Adherence to best practice guidelines in dyspepsia: a survey comparing dyspepsia experts, community gastroenterologists and primary-care providers
Article first published online: 15 JAN 2009
© 2009 Blackwell Publishing Ltd. No claim to original US government works
Alimentary Pharmacology & Therapeutics
Volume 29, Issue 8, pages 871–881, April 2009
How to Cite
SPIEGEL, B. M. R., FARID, M., VAN OIJEN, M. G. H., LAINE, L., HOWDEN, C. W. and ESRAILIAN, E. (2009), Adherence to best practice guidelines in dyspepsia: a survey comparing dyspepsia experts, community gastroenterologists and primary-care providers. Alimentary Pharmacology & Therapeutics, 29: 871–881. doi: 10.1111/j.1365-2036.2009.03935.x
- Issue published online: 19 MAR 2009
- Article first published online: 15 JAN 2009
- Publication data Submitted 2 November 2008 First decision 24 November 2008 Resubmitted 28 December 2008 Accepted 5 January 2009 Epub Accepted Article 15 January 2009
Background Although ‘best practice’ guidelines for dyspepsia management have been disseminated, it remains unclear whether providers adhere to these guidelines.
Aim To compare adherence to ‘best practice’ guidelines among dyspepsia experts, community gastroenterologists and primary-care providers (PCPs).

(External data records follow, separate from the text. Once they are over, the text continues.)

(** The body of the [try] block on a connected transport whose handler
    returns [r]: the response goes to the one listener. *)
Lemma dispatch_connected (message r : JSONRPCMessage) (w1 : World)
    (h : Heap World (DirectTransport World)) :
  _isConnected (this h) = true ->
  listeners_match_connection (this h) ->
  handleMessage (_options (this h)) message (world (env h)) = (Returned r, w1) ->
  dispatch message h
  = match onmessage (this h) with
    | Some f =>
        (fst (f r w1),
         {| this := this h;
            env := {| world := snd (f r w1);
                      calls := calls (env h)
                                 ++ [HandleMessageCall message; OnmessageCall r] |} |})
    | None =>
        (Returned tt,
         {| this := this h;
            env := {| world := w1;
                      calls := calls (env h) ++ [HandleMessageCall message] |} |})
    end.
Proof.
  unfold listeners_match_connection.
  destruct h as [[opts em conn oc oe om] [w c]]. cbn [this env world calls _isConnected
    _emitter _options onmessage]. intros -> -> Hrun.
  unfold dispatch, emit, bind, get_this, call.
  cbn [this env world calls _options _emitter]. rewrite Hrun.
  cbn [this env world calls _options _emitter emit_to String.eqb].
  change ("response" =? "response") with true. cbn iota.
  unfold bind, run_listener, get_this, call, ret. cbn [this onmessage env world calls].
  destruct om as [f |]; [| reflexivity].
  cbn. destruct (f r w1) as [[[] | e] w2]; cbn; now rewrite <- app_assoc.
Qed.

End Lifecycle.

(** X8.  Of two [start] calls in a row the second always throws
    "DirectTransport已经启动！" and changes nothing.  A [start] that
    follows a [close] always succeeds and leaves the transport
    connected, also when that [close] threw: a closed transport can be
    started again. *)
Theorem X8_start_after_start_and_after_close :
  forall (World : Type) (h : Heap World (DirectTransport World)),
    start (snd (start h))
    = (Thrown (ErrorObject "DirectTransport已经启动！"), snd (start h))
    /\ fst (start (snd (close h))) = Returned tt
    /\ _isConnected (this (snd (start (snd (close h))))) = true.
Proof.
  intros World h. split; [| split].
  - apply start_connected, start_connects.
  - now rewrite (start_idle _ (close_disconnects h)).
  - apply start_connects.
Qed.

Methods We administered a vignette survey to elicit knowledge and beliefs about dyspepsia including a set of 16 best practices, to three groups: (i) dyspepsia experts; (ii) community gastroenterologists and (iii) PCPs.
Results The expert, community gastroenterologist and PCP groups endorsed 75%, 73% and 57% of best practices respectively. Gastroenterologists were more likely to adhere with guidelines than PCPs (P < 0.0001). PCPs were more likely to define dyspepsia incorrectly, overuse radiographic testing, delay endoscopy, treat empirically for Helciobacter pylori without confirmatory testing and avoid first-line proton pump inhibitors (PPIs). PCPs had more concerns about adverse events with PPIs [e.g. osteoporosis (P = 0.04), community-acquired pneumonia (P = 0.01)] and higher level of concern predicted lower guideline adherence (P = 0.04).
Conclusions Gastroenterologists are more likely than PCPs to comply with best practices in dyspepsia, although compliance remains incomplete in both groups. PCPs harbour more concerns regarding long-term PPI use and these concerns may affect therapeutic decision making. This suggests that best practices have not been uniformly adopted and persistent guideline-practice disconnects should be addressed.